## [Task to complete]
Of all the lines in the entries below, give again exactly those starting at the line containing "s) + 1) mod 2" and ending at the line containing "the weather screen. *)", both ends included, and no others.

(Dataset entries)
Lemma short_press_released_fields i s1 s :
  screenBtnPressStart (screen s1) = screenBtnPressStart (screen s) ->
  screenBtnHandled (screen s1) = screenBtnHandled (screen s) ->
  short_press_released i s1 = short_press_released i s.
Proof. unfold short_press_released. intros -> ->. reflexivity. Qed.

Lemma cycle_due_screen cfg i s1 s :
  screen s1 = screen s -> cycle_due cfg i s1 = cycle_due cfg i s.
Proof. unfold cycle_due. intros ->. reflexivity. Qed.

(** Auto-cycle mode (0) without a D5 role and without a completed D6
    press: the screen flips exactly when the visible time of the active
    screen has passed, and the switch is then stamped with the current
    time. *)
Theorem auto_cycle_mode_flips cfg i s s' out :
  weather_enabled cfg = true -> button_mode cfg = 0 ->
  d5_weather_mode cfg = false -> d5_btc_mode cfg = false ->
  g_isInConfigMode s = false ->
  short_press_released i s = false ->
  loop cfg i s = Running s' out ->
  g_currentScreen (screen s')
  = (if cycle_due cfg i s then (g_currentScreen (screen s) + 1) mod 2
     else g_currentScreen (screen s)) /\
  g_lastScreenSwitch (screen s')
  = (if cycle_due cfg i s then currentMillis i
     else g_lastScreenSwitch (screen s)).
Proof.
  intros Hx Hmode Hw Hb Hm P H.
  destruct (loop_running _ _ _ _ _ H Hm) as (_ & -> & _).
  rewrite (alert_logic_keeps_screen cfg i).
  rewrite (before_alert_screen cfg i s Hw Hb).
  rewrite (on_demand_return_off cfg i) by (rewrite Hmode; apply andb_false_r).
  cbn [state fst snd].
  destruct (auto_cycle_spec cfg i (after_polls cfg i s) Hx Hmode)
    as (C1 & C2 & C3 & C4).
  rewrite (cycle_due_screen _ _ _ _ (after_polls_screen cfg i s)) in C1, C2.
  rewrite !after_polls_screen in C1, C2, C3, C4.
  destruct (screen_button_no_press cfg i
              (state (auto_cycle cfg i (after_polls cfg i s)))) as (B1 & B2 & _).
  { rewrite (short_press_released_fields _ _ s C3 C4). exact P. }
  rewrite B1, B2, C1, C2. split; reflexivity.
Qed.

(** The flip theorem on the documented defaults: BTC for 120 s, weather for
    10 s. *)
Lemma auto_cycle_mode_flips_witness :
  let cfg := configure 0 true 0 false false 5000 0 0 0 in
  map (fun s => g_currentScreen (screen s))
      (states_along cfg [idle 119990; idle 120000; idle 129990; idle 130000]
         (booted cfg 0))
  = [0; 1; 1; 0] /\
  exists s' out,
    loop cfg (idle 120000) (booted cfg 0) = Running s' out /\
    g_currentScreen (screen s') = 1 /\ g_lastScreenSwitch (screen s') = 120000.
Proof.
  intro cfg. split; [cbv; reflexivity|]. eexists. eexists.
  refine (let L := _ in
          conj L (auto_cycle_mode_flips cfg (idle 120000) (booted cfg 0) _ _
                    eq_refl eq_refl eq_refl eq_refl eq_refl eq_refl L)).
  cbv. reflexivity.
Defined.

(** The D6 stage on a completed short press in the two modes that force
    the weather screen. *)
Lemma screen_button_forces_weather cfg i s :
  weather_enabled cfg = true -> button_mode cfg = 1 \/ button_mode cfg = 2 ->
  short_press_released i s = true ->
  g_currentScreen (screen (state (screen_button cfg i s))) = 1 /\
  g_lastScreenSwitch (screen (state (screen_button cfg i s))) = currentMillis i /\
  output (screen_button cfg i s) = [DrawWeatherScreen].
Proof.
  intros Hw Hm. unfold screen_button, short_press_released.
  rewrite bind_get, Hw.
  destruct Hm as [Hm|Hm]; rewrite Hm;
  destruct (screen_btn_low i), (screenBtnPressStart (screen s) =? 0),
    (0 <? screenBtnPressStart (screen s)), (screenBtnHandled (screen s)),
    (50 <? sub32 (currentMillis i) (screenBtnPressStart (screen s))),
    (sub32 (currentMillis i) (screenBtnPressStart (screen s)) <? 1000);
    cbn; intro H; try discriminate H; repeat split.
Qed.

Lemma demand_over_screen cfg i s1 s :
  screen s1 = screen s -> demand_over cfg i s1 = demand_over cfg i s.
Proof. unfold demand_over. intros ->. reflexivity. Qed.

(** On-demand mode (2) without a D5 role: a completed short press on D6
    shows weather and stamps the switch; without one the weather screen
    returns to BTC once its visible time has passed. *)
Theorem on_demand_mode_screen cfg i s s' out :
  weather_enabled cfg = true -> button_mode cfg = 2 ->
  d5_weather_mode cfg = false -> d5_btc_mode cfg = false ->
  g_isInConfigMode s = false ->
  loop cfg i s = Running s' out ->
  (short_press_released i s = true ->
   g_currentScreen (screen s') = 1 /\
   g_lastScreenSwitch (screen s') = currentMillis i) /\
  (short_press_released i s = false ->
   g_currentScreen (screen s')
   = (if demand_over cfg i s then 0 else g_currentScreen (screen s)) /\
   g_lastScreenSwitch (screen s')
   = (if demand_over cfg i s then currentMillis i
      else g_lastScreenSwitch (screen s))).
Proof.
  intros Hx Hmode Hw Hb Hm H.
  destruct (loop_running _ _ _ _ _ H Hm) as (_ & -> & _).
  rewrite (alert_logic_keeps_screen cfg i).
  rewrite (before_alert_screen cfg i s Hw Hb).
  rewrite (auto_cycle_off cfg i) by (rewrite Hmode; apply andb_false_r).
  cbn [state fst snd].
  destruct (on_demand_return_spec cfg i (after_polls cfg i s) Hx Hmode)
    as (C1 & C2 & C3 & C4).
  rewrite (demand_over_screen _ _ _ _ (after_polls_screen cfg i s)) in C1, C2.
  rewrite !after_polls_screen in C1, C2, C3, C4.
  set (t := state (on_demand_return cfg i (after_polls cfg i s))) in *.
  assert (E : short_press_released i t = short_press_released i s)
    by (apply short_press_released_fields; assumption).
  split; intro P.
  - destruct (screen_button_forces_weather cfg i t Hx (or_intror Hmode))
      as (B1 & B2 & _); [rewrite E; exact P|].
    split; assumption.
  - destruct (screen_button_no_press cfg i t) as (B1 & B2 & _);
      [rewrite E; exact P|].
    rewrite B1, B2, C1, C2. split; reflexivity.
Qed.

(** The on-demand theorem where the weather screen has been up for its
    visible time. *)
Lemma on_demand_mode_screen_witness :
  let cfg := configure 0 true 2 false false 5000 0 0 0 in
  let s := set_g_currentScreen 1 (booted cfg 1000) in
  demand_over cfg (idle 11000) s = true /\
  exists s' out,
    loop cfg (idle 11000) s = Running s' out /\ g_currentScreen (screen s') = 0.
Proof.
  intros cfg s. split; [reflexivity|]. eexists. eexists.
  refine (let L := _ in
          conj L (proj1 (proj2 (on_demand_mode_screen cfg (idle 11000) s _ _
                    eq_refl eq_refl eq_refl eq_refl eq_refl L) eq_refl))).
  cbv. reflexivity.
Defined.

## [Your response]
  = (if cycle_due cfg i s then (g_currentScreen (screen s) + 1) mod 2
     else g_currentScreen (screen s)) /\
  g_lastScreenSwitch (screen s')
  = (if cycle_due cfg i s then currentMillis i
     else g_lastScreenSwitch (screen s)).
Proof.
  intros Hx Hmode Hw Hb Hm P H.
  destruct (loop_running _ _ _ _ _ H Hm) as (_ & -> & _).
  rewrite (alert_logic_keeps_screen cfg i).
  rewrite (before_alert_screen cfg i s Hw Hb).
  rewrite (on_demand_return_off cfg i) by (rewrite Hmode; apply andb_false_r).
  cbn [state fst snd].
  destruct (auto_cycle_spec cfg i (after_polls cfg i s) Hx Hmode)
    as (C1 & C2 & C3 & C4).
  rewrite (cycle_due_screen _ _ _ _ (after_polls_screen cfg i s)) in C1, C2.
  rewrite !after_polls_screen in C1, C2, C3, C4.
  destruct (screen_button_no_press cfg i
              (state (auto_cycle cfg i (after_polls cfg i s)))) as (B1 & B2 & _).
  { rewrite (short_press_released_fields _ _ s C3 C4). exact P. }
  rewrite B1, B2, C1, C2. split; reflexivity.
Qed.

(** The flip theorem on the documented defaults: BTC for 120 s, weather for
    10 s. *)
Lemma auto_cycle_mode_flips_witness :
  let cfg := configure 0 true 0 false false 5000 0 0 0 in
  map (fun s => g_currentScreen (screen s))
      (states_along cfg [idle 119990; idle 120000; idle 129990; idle 130000]
         (booted cfg 0))
  = [0; 1; 1; 0] /\
  exists s' out,
    loop cfg (idle 120000) (booted cfg 0) = Running s' out /\
    g_currentScreen (screen s') = 1 /\ g_lastScreenSwitch (screen s') = 120000.
Proof.
  intro cfg. split; [cbv; reflexivity|]. eexists. eexists.
  refine (let L := _ in
          conj L (auto_cycle_mode_flips cfg (idle 120000) (booted cfg 0) _ _
                    eq_refl eq_refl eq_refl eq_refl eq_refl eq_refl L)).
  cbv. reflexivity.
Defined.

(** The D6 stage on a completed short press in the two modes that force
    the weather screen. *)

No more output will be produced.